- Task requirements: Below is a listing. Write out exactly its lines between the one holding "Proof. unfold proxy_acts. induction l as" and the one holding "(** The table", inclusive.

- Data provided:

BEGIN

(** An attempt at rebuilding. *)
Lemma rebuild_run i m m' a : main_inv m → (socks → 0 <= i.(i_socket)) →
  m.(tunnel_lost) = true → m.(next_rebuild) <= i.(i_now) → rebuild_stage cfg i m = Ok (m', a) →
  ∃ m1 b c, a = b ++ c ∧ attempts b = [i.(i_now)] ∧ Socket i.(i_now) i.(i_socket) ∈ b ∧ (socks → follows m b m1) ∧
    m1.(fd) = i.(i_socket) ∧ m1.(next_rebuild) = u64 (i.(i_now) + 3000) ∧
    m'.(next_rebuild) = u64 (i.(i_now) + 3000) ∧ m'.(fd) = i.(i_socket) ∧
    if i.(i_socket) <? 0 then main_inv m' ∧ m' = m1 ∧ c = [] else restarted i m1 c m'.
Proof.
  intros Hm Hk Hl Hn. unfold rebuild_stage. rewrite Hl, (proj2 (Z.leb_le _ _) Hn). cbn [andb]. intros E.
  apply then_do_ok in E as (m1 & a1 & a2 & E1 & E & ->). injection E1 as <- <-.
  set (m1 := m <| next_rebuild := _ |>) in *. assert (main_inv m1) as Hm1 by (by destruct Hm; split).
  apply then_do_ok in E as (m2 & a3 & a4 & E2 & E & ->).
  destruct (proxy_stop_ok _ _ _ _ Hm1 E2) as [Hm2 [F2 _]]. pose proof (proxy_stop_free _ _ _ _ Hm1 E2) as Hf.
  destruct (proxy_stop_frame _ _ _ _ Hm1 E2) as [(_ & X2 & X3 & _ & X5 & _) Xa].
  apply then_do_ok in E as (m3 & a5 & a6 & E3 & E & ->). injection E3 as <- <-.
  apply then_do_ok in E as (m4 & a7 & a8 & E4 & E & ->). injection E4 as <- <-.
  apply then_do_ok in E as (m5 & a9 & a10 & E5 & E & ->). injection E5 as <- <-.
  set (m5 := m2 <| fd := i_socket i |>) in *. change (fd m5) with (i_socket i) in E.
  exists m5, (a3 ++ (if 0 <=? fd m2 then [CloseTunnel (fd m2)] else []) ++ [Socket (i_now i) (i_socket i)]), a10.
  split; [cbn [app]; by rewrite <- !app_assoc|].
  split; [rewrite !attempts_app, Xa; by destruct (0 <=? fd m2)|].
  split; [rewrite !elem_of_app; right; right; by left|].
  split; [intros Hs; eapply (composes_app (R := follows)); [by apply F2|apply reopen_follows]|].
  split; [done|]. split; [exact X5|]. destruct (Z.ltb_spec (i_socket i) 0) as [Hlt|Hge].
  - injection E as <- <-. split; [exact X5|]. split; [done|]. split; [|done].
    destruct Hm2 as [Hs2 Hp2 Hd2 He2 Hy2]. split; try done.
    + destruct Hs2 as [Hs2|[Hs2 _]]; [by left|right; by split].
    + intros _. change (tunnel_lost m2 = true). by rewrite X3.
    + intros Hs. specialize (Hk Hs). lia.
  - assert (proxy_wf (prx m5)) as Hp5 by exact (mi_proxy m2 Hm2).
    pose proof (restart_ok i m5 m' a10 Hp5 Hf Hge E) as Hr. split; [by rewrite (rt_rebuild _ _ _ _ Hr)|].
    split; [by rewrite (rt_fd _ _ _ _ Hr)|done].
Qed.

Lemma rebuild_stage_ok i : (socks → 0 <= i.(i_socket)) → stage_ok main_inv moves (rebuild_stage cfg i).
Proof.
  intros Hk m m' a Hm E. destruct (tunnel_lost m) eqn:Hl.
  2: { unfold rebuild_stage in E. rewrite Hl in E. injection E as <- <-. by apply same_vars_ok. }
  destruct (Z.leb_spec (next_rebuild m) (i_now i)) as [Hn|Hn].
  2: { unfold rebuild_stage in E. rewrite Hl, (proj2 (Z.leb_gt _ _)) in E by done.
       injection E as <- <-. by apply same_vars_ok. }
  destruct (rebuild_run i m m' a Hm Hk Hl Hn E) as (m1 & b & c & -> & Hb & _ & F1 & Hfd & Hn1 & Hn' & Hfd' & Hr).
  assert (waits (next_rebuild m) (attempts b) = Some (next_rebuild m')) as W.
  { rewrite Hb, Hn'. cbn. by rewrite (proj2 (Z.leb_le _ _)). }
  destruct (Z.ltb_spec (i_socket i) 0).
  - destruct Hr as (Hm' & -> & ->). rewrite app_nil_r. split; [done|by split].
  - destruct Hr as [Hm' F2 Ha _ _ _ _ _]. split; [done|]. split.
    + intros Hs. eapply (composes_app (R := follows)); [by apply F1|by apply F2].
    + by rewrite attempts_app, Ha, app_nil_r.
Qed.
(* ===== verification/MainFlow.v ===== *)
(** * The proxy inside the main loop

    The main loop drives the proxy only through its operations, and starts it only over
    a table that is free: the part of a run's actions that concerns the proxy is one of
    the proxy's own. *)
From S2P Require Import Prelude Cstr Awg Noise Session Proxy ProxyRun ProxyFlow Power Pbuf Netif Http Main MainRun.

(** The proxy's part of a trace. *)
Definition proxy_acts (a : list main_action) : list action :=
  omap (λ x, match x with ProxyDoes y => Some y | _ => None end) a.

Lemma proxy_acts_app a b : proxy_acts (a ++ b) = proxy_acts a ++ proxy_acts b.
Proof. apply omap_app. Qed.
Lemma proxy_acts_proxy l : proxy_acts (ProxyDoes <$> l) = l.
Proof. unfold proxy_acts. induction l as [|x l IH]; [done|]. rewrite fmap_cons. cbn. by rewrite IH. Qed.
Lemma proxy_acts_http l : proxy_acts (HttpDoes <$> l) = [].
Proof. unfold proxy_acts. induction l; [done|]. by rewrite fmap_cons. Qed.
Lemma proxy_acts_sends f l : proxy_acts (SendTo f <$> l) = [].
Proof. unfold proxy_acts. induction l; [done|]. by rewrite fmap_cons. Qed.

Definition drives (m : main) (a : list main_action) (m' : main) : Prop := driven m.(prx) (proxy_acts a) m'.(prx).

#[export] Instance drives_composes : Composes drives.
Proof.
  split; [intros m; apply driven_nil|]. intros m a m1 b m2 H1 H2. unfold drives. rewrite proxy_acts_app.
  by eapply driven_app.
Qed.

Section Loop.
Context `{Entropy} `{Curve}.
Context (cfg : awg_config) (dst_addr dst_port : Z) (dst : list Z).

(** The table is well formed; it is free before the interface is up, and, with [j],
    between the proxy's stop and its start. *)
Definition table_ok (j : bool) (m : main) : Prop :=
  proxy_wf m.(prx) ∧ ((if j then True else m.(netif_up) = false) → all_free m.(prx)).

Abbreviation dr j := (stage_ok (table_ok j) drives).

Lemma drives_same j m m' a : table_ok j m → m'.(prx) = m.(prx) → m'.(netif_up) = m.(netif_up) → proxy_acts a = [] →
  table_ok j m' ∧ drives m a m'.
Proof. unfold table_ok, drives. intros Hm -> -> ->. split; [done|apply driven_nil]. Qed.

Lemma dr_set j f : (∀ m, (f m).(prx) = m.(prx) ∧ (f m).(netif_up) = m.(netif_up)) → dr j (set_to f).
Proof. intros Hf m m' a Hm [= <- <-]. by apply (drives_same j); [|apply Hf|apply Hf|]. Qed.

Lemma dr_emit j f : (∀ m, proxy_acts (f m) = []) → dr j (emit f).
Proof. intros Hf m m' a Hm [= <- <-]. by apply (drives_same j). Qed.

Lemma dr_nil j m m' a : table_ok j m → Ok (m, []) = Ok (m', a) → table_ok j m' ∧ drives m a m'.
Proof. intros Hm [= <- <-]. by apply (drives_same j). Qed.

Lemma dr_http j f : dr j (on_http f).
Proof. intros m m' a Hm E. apply on_http_ok in E as [-> ->]. apply (drives_same j); try done. apply proxy_acts_http. Qed.

Lemma dr_proxy j f m m' a : (proxy_wf m.(prx) → proxy_wf (f m.(prx)).1) → (all_free m.(prx) → all_free (f m.(prx)).1) →
  driven m.(prx) (f m.(prx)).2 (f m.(prx)).1 → table_ok j m → on_proxy f m = Ok (m', a) → table_ok j m' ∧ drives m a m'.
Proof.
  intros Hw Hf Hd [Hp Ha] E. apply on_proxy_ok in E as [-> ->]. split; [split; [by apply Hw|]|].
  - intros Hj. apply Hf, Ha. exact Hj.
  - unfold drives. by rewrite proxy_acts_proxy.
Qed.

Lemma dr_stack_step j ev : dr j (stack_step cfg ev).
Proof.
  intros m m' a Hm. destruct ev as [p now sent|ev|ev]; cbn [stack_step].
  - destruct (tunnel_output _ _ _ _ _ _ _) as [[[[s e] out] q]| |]; cbn [mbind res_bind]; try done.
    intros [= <- <-]. apply (drives_same j); try done. by destruct out as [[f d]|].
  - destruct (registered ev (prx m)) eqn:Er; [|by apply dr_nil]. pose proof (registered_enabled ev _ Er) as He.
    apply dr_proxy; [| | |done].
    + intros Hp. by apply handle_ok.
    + intros Hf. by apply handle_free.
    + apply (driven_handle _ []); [apply driven_nil|done].
  - case_bool_decide; [by apply dr_http|by apply dr_nil].
Qed.

Lemma dr_stack j evs : dr j (stack_run cfg evs).
Proof. apply stage_ok_foldr; [apply _|]. intros. apply dr_stack_step. Qed.

Lemma table_ok_idle m : table_ok true m → table_ok false m.
Proof. intros [Hp Hf]. split; [done|]. intros _. by apply Hf. Qed.

(** The stop leaves the table free, and the stack leaves it so. *)
Lemma dr_stop evs m m' a : proxy_wf m.(prx) → proxy_stop cfg evs m = Ok (m', a) → table_ok true m' ∧ drives m a m'.
Proof.
  intros Hp E. apply then_do_ok in E as (m1 & a1 & a2 & E1 & E2 & ->). apply on_proxy_ok in E1 as [-> ->].
  destruct (stop_wf (prx m) Hp) as [Hw Hf].
  assert (table_ok true (m <| prx := (awg_proxy_stop (prx m)).1 |>)) as Hm1 by (split; [exact Hw|by intros _]).
  destruct (dr_stack true evs _ _ _ Hm1 E2) as [Hm' Hd]. split; [done|].
  eapply composes_app; [|exact Hd]. unfold drives. rewrite proxy_acts_proxy.
  apply (driven_stop _ []), driven_nil.
Qed.

Lemma dr_start j l m m' a : table_ok j m → all_free m.(prx) → proxy_start cfg l m = Ok (m', a) →
  table_ok j m' ∧ drives m a m'.
Proof.
  intros [Hp _] Hf E. apply then_do_ok in E as (m1 & a1 & a2 & E1 & E2 & ->). injection E1 as <- <-.
  apply on_proxy_ok in E2 as [-> ->]. destruct l as [[l b1] b2]. cbn [fst snd].
  pose proof (start_wf l b1 b2 (prx m) Hp Hf) as Hw. pose proof (start_free l b1 b2 (prx m) Hf) as Hfree.
  pose proof (driven_start (prx m) [] (prx m) l b1 b2 (driven_nil _) Hf) as Hd.
  destruct (awg_proxy_start l b1 b2 (prx m)) as [[p r] acts]. cbn [fst snd app] in *.
  split; [by split|]. change (driven (prx m) (proxy_acts (ProxyDoes <$> acts)) p). by rewrite proxy_acts_proxy.
Qed.

(** ** The stages *)

Lemma dr_power i : dr false (power_stage cfg i).
Proof.
  intros m m' a Hm. unfold power_stage. destruct (i_now i <? next_power m); [by apply dr_nil|].
  destruct (awg_power_transition _ _ _ _) as [p changed].
  set (m1 := m <| next_power := _ |> <| pwr := p |>). destruct changed; cbn [negb]; [|by apply (dr_nil _ m1)].
  set (m2 := m1 <| unreachable_since := 0 |>). destruct (_ && _); [|by apply (dr_nil _ m2)]. intros E.
  apply then_do_ok in E as (m3 & a1 & a2 & E1 & E & ->). injection E1 as <- <-.
  apply then_do_ok in E as (m4 & a3 & a4 & E2 & E & ->).
  destruct ((λ H, dr_stop _ _ _ _ H E2) (proj1 Hm)) as [Hm4 Hd].
  apply then_do_ok in E as (m5 & a5 & a6 & E3 & E & ->). injection E3 as <- <-. injection E as <- <-.
  split; [exact (table_ok_idle m4 Hm4)|]. cbn [app]. rewrite app_nil_r.
  eapply composes_app; [exact Hd|]. unfold drives. destruct (0 <=? fd m4); apply driven_nil.
Qed.

Lemma dr_restart i : dr true (restart_tunnel cfg i).
Proof.
  unfold restart_tunnel. repeat (apply stage_ok_then; [apply _| |]).
  - apply dr_set. intros m. by destruct (awg_session_init cfg (pos m)).
  - apply dr_http.
  - apply dr_stack.
  - by apply dr_set.
  - intros m m' a Hm. destruct (netif_up m); [|by apply dr_nil].
    intros E. apply (dr_start true (i_listen i) m m' a Hm); [by apply Hm|done].
Qed.

Lemma dr_rebuild i : dr false (rebuild_stage cfg i).
Proof.
  intros m m' a Hm. unfold rebuild_stage. destruct (_ && _); [|by apply dr_nil]. intros E.
  apply then_do_ok in E as (m1 & a1 & a2 & E1 & E & ->). injection E1 as <- <-.
  apply then_do_ok in E as (m2 & a3 & a4 & E2 & E & ->).
  destruct ((λ H, dr_stop _ _ _ _ H E2) (proj1 Hm)) as [Hm2 Hd].
  match type of E with ?f m2 = _ => assert (dr true f) as Hrest end.
  { apply stage_ok_then; [apply _|apply dr_emit; intros m3; by destruct (0 <=? fd m3)|].
    apply stage_ok_then; [apply _|by apply dr_emit|]. apply stage_ok_then; [apply _|by apply dr_set|].
    apply stage_ok_if; [|apply dr_restart]. intros m3 m4 b Hm3. by apply dr_nil. }
  destruct (Hrest _ _ _ Hm2 E) as [Hm' Hd2]. split; [by apply table_ok_idle|].
  exact (composes_app (R := drives) _ _ _ _ _ Hd Hd2).
Qed.

Lemma dr_handshake i : dr false (handshake_stage cfg i).
Proof.
  intros m m' a Hm. unfold handshake_stage. destruct (fd m <? 0); [by apply dr_nil|].
  destruct (awg_session_needs_handshake _ _).
  - destruct (awg_session_build_initiation _ _ _ _ _ _) as [[s out] q]. set (m1 := m <| sess := s |> <| pos := q |>).
    destruct out as [d|]; [|by apply (dr_nil _ m1)]. destruct (negb _); [by apply (dr_nil _ m1)|].
    destruct (awg_junk_packets _ _ _ _) as [junk q2]. intros E. set (m2 := m1 <| pos := q2 |>) in *.
    assert (dr false (emit (λ m, (SendTo m.(fd) <$> junk) ++ [SendTo m.(fd) d]) ;;; send_result_stage i)) as Hf;
      [|exact ((λ H, Hf _ _ _ H E) Hm)].
    apply stage_ok_then; [apply _| |].
    + apply dr_emit. intros m3. by rewrite proxy_acts_app, proxy_acts_sends.
    + apply dr_set. intros m3. destruct (i_send i) as [e|]; [|done]. destruct (sock_is_dead e); [done|].
      destruct e; try done. all: destruct (unreachable_since m3 =? 0); [done|]; by destruct (_ && _).
  - destruct (awg_session_needs_keepalive _ _); [|by apply dr_nil].
    destruct (awg_session_build_keepalive _ _ _ _ _) as [[[s out] q]| |]; cbn [mbind res_bind]; try done.
    intros [= <- <-]. apply (drives_same false); try done. destruct out as [d|]; [|done]. by destruct (0 <? zlen d).
Qed.

Lemma dr_bring_up i : dr false (bring_up_stage cfg dst i).
Proof.
  intros m m' a [Hp Hf]. unfold bring_up_stage. destruct (established (sess m)); [|by apply dr_nil].
  destruct (netif_up m) eqn:Eu; cbn [negb andb]; [apply dr_nil; split; [done|]; by rewrite Eu|].
  destruct (awg_netif_start _ _ _ _ _) as [n r]. destruct (r =? 0).
  - intros E. set (m1 := m <| nif := n |> <| netif_up := true |>) in *.
    apply (dr_start false (i_listen_up i) m1); [split; [done|]; intros Hx; discriminate|by apply Hf|exact E].
  - intros [= <- <-]. apply (drives_same false); try done. split; [done|]. intros _. by apply Hf.
Qed.

Lemma dr_fetch i : dr false (fetch_stage cfg i).
Proof.
  apply stage_ok_if; [|intros m m' a; by apply dr_nil].
  apply stage_ok_then; [apply _|by apply dr_set|]. apply stage_ok_then; [apply _|apply dr_http|].
  apply stage_ok_then; [apply _|apply dr_stack|by apply dr_set].
Qed.

Lemma dr_report i : dr false (report_stage cfg i).
Proof.
  assert (dr false (on_http http_reset ;;; stack_run cfg (i_report_stack i) ;;;
    set_to (λ m, m <| web ::= λ h, h <| g_http := HTTP_IDLE |> |>))) as Hf.
  { apply stage_ok_then; [apply _|apply dr_http|]. apply stage_ok_then; [apply _|apply dr_stack|by apply dr_set]. }
  intros m m' a Hm. unfold report_stage. destruct (g_http (web m)); try by apply dr_nil.
  all: case_bool_decide; [|by apply Hf].
  all: intros E; exact ((λ H, Hf _ _ _ H E) Hm).
Qed.

Lemma dr_datagram d : dr false (datagram_stage cfg d).
Proof.
  intros m m' a Hm. unfold datagram_stage.
  destruct (awg_session_on_datagram _ _ _ _ _ _) as [[[[s g] r] pl]| |]; cbn [mbind res_bind]; try done.
  set (m1 := m <| sess := s |> <| statics := g |>). assert (table_ok false m1) as Hm1 by exact Hm.
  destruct r; try by apply (dr_nil _ m1).
  destruct (awg_netif_input _ _ _ _) as [[p fr]| |]; cbn [mbind res_bind]; try done.
  destruct p as [p|]; [|by apply (dr_nil _ m1)]. intros E.
  assert (dr false (emit (λ _, [ToStack p]) ;;; stack_run cfg (dg_stack d))) as Hf;
    [|exact ((λ H, Hf _ _ _ H E) Hm)].
  apply stage_ok_then; [apply _|by apply dr_emit|apply dr_stack].
Qed.

Lemma dr_drain n ds : dr false (drain cfg dst_addr dst_port n ds).
Proof.
  revert ds. induction n as [|n IH]; intros ds m m' a Hm; cbn [drain]; [by apply dr_nil|].
  destruct ds as [|d ds]; [by apply dr_nil|]. destruct (zlen (dg_bytes d) <=? 0); [by apply dr_nil|].
  destruct (from_peer dst_addr dst_port d).
  - intros E. refine (stage_ok_then _ _ _ _ _ _ _ _ _ Hm E); [apply dr_datagram|apply IH].
  - intros E. exact ((λ H, IH ds _ _ _ H E) Hm).
Qed.

Lemma dr_wait i m m' rev a : poll_ok i.(i_poll) → table_ok false m → wait_stage cfg i m = Ok (m', rev, a) →
  table_ok false m' ∧ drives m a m'.
Proof.
  intros Hi Hm. unfold wait_stage. destruct (fd m <? 0); [intros [= <- _ <-]; by apply (drives_same false)|].
  destruct (netif_up m) eqn:Eu; [|intros [= <- _ <-]; by apply (drives_same false)].
  pose proof (awg_proxy_poll_ok (fd m) (i_poll i) (prx m) Hi (proj1 Hm)) as Hp.
  pose proof (driven_handle (prx m) [] (prx m) (EvPoll (fd m) (i_poll i)) (driven_nil _) Hi) as Hd. cbn [handle] in Hd.
  destruct (awg_proxy_poll _ _ _) as [[p rev'] acts]. destruct Hp as [Hp _]. cbn [fst snd app] in *.
  set (m1 := m <| prx := p |>).
  assert (table_ok false m1) as Hm1 by (split; [done|]; intros Hx; change (netif_up m = false) in Hx; congruence).
  destruct (stack_run cfg _ m1) as [[m2 b]| |] eqn:Es; cbn [mbind res_bind]; try done. intros [= <- _ <-].
  destruct (dr_stack false _ _ _ _ Hm1 Es) as [Hm2 Hd2]. split; [done|].
  apply (composes_app (R := drives) m (ProxyDoes <$> acts) m1 b m2); [|done]. unfold drives. by rewrite proxy_acts_proxy.
Qed.

Lemma dr_wait_and_drain i : poll_ok i.(i_poll) → dr false (wait_and_drain cfg dst_addr dst_port i).
Proof.
  intros Hi m m' a Hm. unfold wait_and_drain.
  destruct (wait_stage cfg i m) as [[[m1 rev] a1]| |] eqn:Ew; cbn [mbind res_bind]; try done.
  destruct (dr_wait _ _ _ _ _ Hi Hm Ew) as [Hm1 Hd1].
  set (f := _ ;;; _). destruct (f m1) as [[m2 a2]| |] eqn:Ef; cbn [mbind res_bind]; try done. intros [= <- <-].
  assert (dr false f) as Hf.
  { apply stage_ok_then; [apply _| |].
    - apply dr_set. intros m3. by destruct (bit rev (POLLERR .| POLLHUP .| POLLNVAL)).
    - destruct (bit rev POLLIN); [apply dr_drain|apply stage_ok_skip, _]. }
  destruct (Hf _ _ _ Hm1 Ef) as [Hm2 Hd2]. split; [done|by eapply composes_app].
Qed.

Lemma dr_pass i : poll_ok i.(i_poll) → dr false (loop_pass cfg dst_addr dst_port dst i).
Proof.
  intros Hi. unfold loop_pass. repeat (apply stage_ok_then; [apply _| |]).
  - by apply dr_set.
  - apply dr_power.
  - apply dr_rebuild.
  - intros m m' a Hm. unfold alive_stage. destruct (_ <? _); [by apply dr_nil|].
    intros [= <- <-]. by apply (drives_same false).
  - apply dr_handshake.
  - apply dr_bring_up.
  - apply dr_fetch.
  - apply dr_report.
  - by apply dr_wait_and_drain.
  - apply stage_ok_if; [apply dr_stack|intros m m' a; by apply dr_nil].
  - intros m m' a Hm. unfold status_stage. destruct (_ <? _); [by apply dr_nil|].
    intros [= <- <-]. by apply (drives_same false).
Qed.

Lemma main_runs_driven socks m0 ps m acts : table_ok false m0 → main_runs cfg dst_addr dst_port dst socks m0 ps m acts →
  table_ok false m ∧ drives m0 acts m.
Proof.
  intros Hinit. induction 1 as [|ps m acts i m' a _ [IH Hd] Hi E]; [split; [done|apply driven_nil]|].
  destruct (dr_pass i (po_poll _ _ Hi) _ _ _ IH E) as [Hm' Hd']. split; [done|by eapply composes_app].
Qed.

Lemma main_init_driven p sock q socks ps m acts : main_runs cfg dst_addr dst_port dst socks (main_init cfg p sock q) ps m acts →
  driven (started (-1)) (proxy_acts acts) m.(prx).
Proof.
  intros Hr. assert (prx (main_init cfg p sock q) = started (-1)) as E by (unfold main_init; by destruct (awg_session_init cfg q)).
  destruct (main_runs_driven socks _ _ _ _ ltac:(split; rewrite E; [apply started_wf|intros _; by apply Forall_replicate]) Hr)
    as [_ Hd]. unfold drives in Hd. by rewrite E in Hd.
Qed.

End Loop.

END

- Your response:
Proof. unfold proxy_acts. induction l as [|x l IH]; [done|]. rewrite fmap_cons. cbn. by rewrite IH. Qed.
Lemma proxy_acts_http l : proxy_acts (HttpDoes <$> l) = [].
Proof. unfold proxy_acts. induction l; [done|]. by rewrite fmap_cons. Qed.
Lemma proxy_acts_sends f l : proxy_acts (SendTo f <$> l) = [].
Proof. unfold proxy_acts. induction l; [done|]. by rewrite fmap_cons. Qed.

Definition drives (m : main) (a : list main_action) (m' : main) : Prop := driven m.(prx) (proxy_acts a) m'.(prx).

#[export] Instance drives_composes : Composes drives.
Proof.
  split; [intros m; apply driven_nil|]. intros m a m1 b m2 H1 H2. unfold drives. rewrite proxy_acts_app.
  by eapply driven_app.
Qed.

Section Loop.
Context `{Entropy} `{Curve}.
Context (cfg : awg_config) (dst_addr dst_port : Z) (dst : list Z).

(** The table is well formed; it is free before the interface is up, and, with [j],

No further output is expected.